Monday, May 2, 2011

Canada's Federal Election

The 5 week election is now over. For Americans that must be a real puzzle. Their presidential elections are now two year marathons. I'm pretty sure they can't imagine electing all of Congress and a president with just a 5 week campaign. But that's how we do it in Canada. Quick and dirty. Oh... maybe not that dirty. The politics in Canada is pretty clean. No mud slinging like in the US even though "attack ads" are on the rise as parties here emulate more and more of what they see south of the border.

I'm depressed that the right wing Conservatives have won a clear majority and a mandate to rule unhindered for the next four years. The Conservatives won 37.65% of the votes but get 167 out of the 308 seats. So the 62.35% that voted for something else will be over-ruled by the Conservative "majority". Worse, since only something less than 62% of the electorate bother to vote, the "majority government" was in fact elected by only roughly 20% of the electorate! That isn't much of a "mandate" but under the Canadian parliamentary system, the Conservatives have a mandate and pretty well can do whatever they want.

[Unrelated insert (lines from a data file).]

(** The guard of [AutoMigrate]: on a manager whose handle is nil it returns
    [ErrConnectionClosed], a value that no collaborator error equals; the
    manager, with its set of migrated types, and the log, with the calls of
    the sync engine, are as before. *)
Theorem AutoMigrate_without_handle (c : connectionManager) (w : list Event)
    (tables : list iface) :
  db c = None ->
  AutoMigrate c w tables = (Returns (Some ErrConnectionClosed), c, w) /\
  forall msg, ErrConnectionClosed <> LibError msg.
Proof.
  intros Hdb. unfold AutoMigrate. rewrite Hdb. split; [reflexivity|discriminate].
Qed.

(** C3. After an [AutoMigrate] call that returned on a manager with a
    handle, no batch handed to the sync engine by any later call holds a
    table whose type identity was passed to that call.  With three tables
    A, B, C of distinct, unmarked types: [AutoMigrate(A, B)] hands the
    engine [A; B], and [AutoMigrate(A, B, C)] after it hands the engine
    exactly [C]. *)
Theorem AutoMigrate_filters_earlier_types (c c2 : connectionManager) (w w2 : list Event)
    (h : gorm_DB) (tables1 : list iface) (e : option error) (ops : list Op)
    (rs : list Reply) :
  db c = Some h ->
  run (OpAutoMigrate tables1 :: ops) c w = (RMigrate (Returns e) :: rs, c2, w2) ->
  exists batch1 evs,
    w2 = w ++ EvAutoMigrate h batch1 :: evs /\
    (forall batch t, In batch (sync_batches evs) -> passes batch t -> ~ passes tables1 t) /\
    (forall tA tB tC a b c',
        tA <> tB -> tA <> tC -> tB <> tC ->
        ~ marked (migratedTables c) tA ->
        ~ marked (migratedTables c) tB ->
        ~ marked (migratedTables c) tC ->
        tables1 = [Val tA a; Val tB b] ->
        ops = [OpAutoMigrate [Val tA a; Val tB b; Val tC c']] ->
        batch1 = [Val tA a; Val tB b] /\ sync_batches evs = [[Val tC c']]).
Proof.
  intros Hdb Hrun. simpl in Hrun.
  destruct (AutoMigrate c w tables1) as [[o c1] w1] eqn:Hfirst.
  destruct (run ops c1 w1) as [[rs0 c0] w0] eqn:Hrest.
  injection Hrun as -> <- <- <-.
  destruct (AutoMigrate_returns _ _ _ _ _ _ _ Hdb Hfirst)
    as (batch1 & -> & _ & Hloop & _ & Hall).
  destruct (run_effect _ _ _ _ _ _ Hrest) as (_ & _ & evs & -> & Hfresh).
  exists batch1, evs. rewrite <- app_assoc. simpl. split; [reflexivity|]. split.
  - intros batch t Hin Hp Hearlier. apply (Hfresh batch t Hin Hp), Hall, Hearlier.
  - intros tA tB tC a b c' HAB HAC HBC HA HB HC -> ->.
    rewrite (collectUnmigrated_fresh _ _ _ _ _ HA) in Hloop.
    rewrite (collectUnmigrated_fresh _ _ _ _ _ (unmarked_insert _ _ _ HAB HB)) in Hloop.
    simpl in Hloop. injection Hloop as Hm <-. split; [reflexivity|].
    destruct (AutoMigrate_effect _ _ _ _ _ _ Hfirst) as ((_ & _ & _ & Hdb1 & _) & _).
    rewrite Hdb in Hdb1. simpl in Hrest. unfold AutoMigrate in Hrest.
    rewrite Hdb1, <- Hm in Hrest.
    rewrite (collectUnmigrated_marked tA a) in Hrest
      by (apply marked_insert, marked_insert_eq).
    rewrite (collectUnmigrated_marked tB b) in Hrest by apply marked_insert_eq.
    rewrite (collectUnmigrated_fresh tC c') in Hrest
      by (apply unmarked_insert; [exact HBC|apply unmarked_insert; assumption]).
    simpl in Hrest. injection Hrest as _ _ Hw.
    apply app_inv_head in Hw. subst evs. reflexivity.
Qed.

(** C6. Over any sequence of calls the set of migrated types only grows:
    an entry present stays present and a mark stays.  An [AutoMigrate] call
    marks the types it passes whatever the sync engine answers; when the
    engine answers with an error, the types of that batch are marked all
    the same, and no later call hands any of them to the engine again. *)
Theorem migrated_set_grows_marks_first (c c2 : connectionManager) (w w2 : list Event)
    (ops : list Op) (rs : list Reply) :
  run ops c w = (rs, c2, w2) ->
  grows (migratedTables c) (migratedTables c2) /\
  (forall h tables rest err rs',
      db c = Some h ->
      ops = OpAutoMigrate tables :: rest ->
      rs = RMigrate (Returns (Some err)) :: rs' ->
      exists batch evs,
        w2 = w ++ EvAutoMigrate h batch :: evs /\
        DB_AutoMigrate w h batch = Some err /\
        (forall t, passes batch t -> ~ marked (migratedTables c) t /\ passes tables t) /\
        (forall t, passes tables t -> marked (migratedTables c2) t) /\
        (forall b t, In b (sync_batches evs) -> passes b t -> ~ passes tables t)).
Proof.
  intros Hrun. split; [apply (run_effect _ _ _ _ _ _ Hrun)|].
  intros h tables rest err rs' Hdb -> ->. simpl in Hrun.
  destruct (AutoMigrate c w tables) as [[o c1] w1] eqn:Hfirst.
  destruct (run rest c1 w1) as [[rs0 c0] w0] eqn:Hrest.
  injection Hrun as -> <- <- <-.
  destruct (AutoMigrate_returns _ _ _ _ _ _ _ Hdb Hfirst)
    as (batch & -> & Herr & _ & Hnew & Hall).
  destruct (run_effect _ _ _ _ _ _ Hrest) as (Hgrow & _ & evs & -> & Hfresh).
  exists batch, evs. rewrite <- app_assoc. simpl.
  split; [reflexivity|]. split; [symmetry; exact Herr|]. split; [exact Hnew|]. split.
  - intros t Ht. apply (Hgrow t), Hall, Ht.
  - intros b t Hin Hp Hearlier. apply (Hfresh b t Hin Hp), Hall, Hearlier.
Qed.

I’m frustrated that the left & centre parties didn’t unite to fight the right wing Conservatives. Prior to the election there was lots of talk of "coalitions" which in a minority government which we've had for several elections, these coalitions can rule by pushing the major party aside. But a majority party has over half the seats. It is more than just a "major" party. It can rule with very little power to stop in by all the other parties.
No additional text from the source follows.